Collected data:
Lemma add_transfers_plus (trs : list transfer_row) (m : gmap gostring TokenTotals) :
  add_transfers trs m = match add_transfers trs ∅ with Ok t => Ok (m ⊕ t) | Err e => Err e end.
Proof.
  assert (∀ (m : gmap gostring TokenTotals) token s, let '(n, supply) := default (0, 0) (m !! token) in
    <[token := (n + 1, supply + s)]> m = m ⊕ {[ token := (1, s) ]}) as Hstep.
  { intros m' token s. rewrite plus_singleton. destruct (m' !! token) as [[n x]|]; done. }
  revert m. induction trs as [|t trs IH]; intros m; cbn [add_transfers].
  - f_equal. symmetry. apply plus_empty_r.
  - assert (∀ s, match add_transfers trs (m ⊕ {[ ToLower (tr_token t) := (1, s) ]}) with Ok t => Ok t | Err e => Err e end =
      match add_transfers trs (∅ ⊕ {[ ToLower (tr_token t) := (1, s) ]}) with Ok t => Ok (m ⊕ t) | Err e => Err e end) as Hs.
    { intros s. rewrite IH, (IH (∅ ⊕ _)). destruct (add_transfers trs ∅); [|done]. rewrite !splus_assoc. do 2 f_equal. apply (f_equal (λ x, x ⊕ _)).
      symmetry. apply plus_empty_r. }
    assert (∀ (r : res totals_err (gmap gostring TokenTotals)), match r with Ok t => Ok t | Err e => Err e end = r) as Hid by by intros [].
    pose proof (Hstep m (ToLower (tr_token t))) as H1. pose proof (Hstep ∅ (ToLower (tr_token t))) as H2.
    destruct (default (0, 0) (m !! ToLower (tr_token t))) as [n x]. destruct (default (0, 0) (∅ !! ToLower (tr_token t))) as [n0 x0].
    case_decide.
    + destruct (SetString 10 (tr_value t)) as [v|]; [|done]. rewrite H1, H2, <-Hs. by rewrite Hid.
    + specialize (H1 0). specialize (H2 0). rewrite !Z.add_0_r in H1, H2. rewrite H1, H2, <-Hs. by rewrite Hid.
Qed.

Lemma add_addresses_plus (ds : gmap gostring AddressStatsDelta) (m : gmap gostring AddressTotals) :
  add_addresses ds m = m ⊕ add_addresses ds ∅.
Proof.
  apply map_eq. intros a. unfold add_addresses. rewrite lookup_plus, !lookup_merge, lookup_empty.
  destruct (m !! a) as [x|], (ds !! a) as [d|]; try done. cbn. unfold add_address. cbn. do 2 f_equal; lia.
Qed.

(** What one block adds; nothing, where a value of its transfers is no number. *)
Definition countable (b : BlockData) : Prop := ∃ t, add_transfers (bd_transfers b) ∅ = Ok t.
Definition totals_of (b : BlockData) : SpanTotals := match AddBlock b NewSpanTotals with Ok t => t | Err _ => NewSpanTotals end.

Lemma AddBlock_plus b s : countable b → AddBlock b s = Ok (s ⊕ totals_of b).
Proof.
  intros [t Ht]. unfold totals_of, AddBlock, NewSpanTotals. cbn [st_blocks st_txs st_transfers st_tokens st_addresses].
  rewrite (add_transfers_plus _ (st_tokens s)), Ht. cbn [res_bind]. rewrite add_addresses_plus. destruct s as [b0 t0 f0 m a]; cbn -[splus].
  change (mkSpan b0 t0 f0 m a ⊕ mkSpan ?x ?y ?z ?u ?v) with (mkSpan (b0 + x) (t0 + y) (f0 + z) (m ⊕ u) (a ⊕ v)).
  done.
Qed.
Lemma AddBlock_Ok b s s' : AddBlock b s = Ok s' → countable b ∧ s' = s ⊕ totals_of b.
Proof.
  intros E. assert (countable b) as Hc.
  { revert E. unfold AddBlock. rewrite add_transfers_plus. destruct (add_transfers (bd_transfers b) ∅) as [t|] eqn:Et; [|done]. intros _. by exists t. }
  split; [done|]. rewrite (AddBlock_plus b s Hc) in E. congruence.
Qed.
Lemma totals_blocks b : countable b → st_blocks (totals_of b) = match bd_block b with Some _ => 1 | None => 0 end.
Proof. intros [t Ht]. unfold totals_of, AddBlock. cbn [NewSpanTotals st_tokens]. rewrite Ht. done. Qed.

WORK REQUEST: Please report every line of the records above that contains the word "supply".

ANSWER TO THIS TASK:
  assert (∀ (m : gmap gostring TokenTotals) token s, let '(n, supply) := default (0, 0) (m !! token) in
    <[token := (n + 1, supply + s)]> m = m ⊕ {[ token := (1, s) ]}) as Hstep.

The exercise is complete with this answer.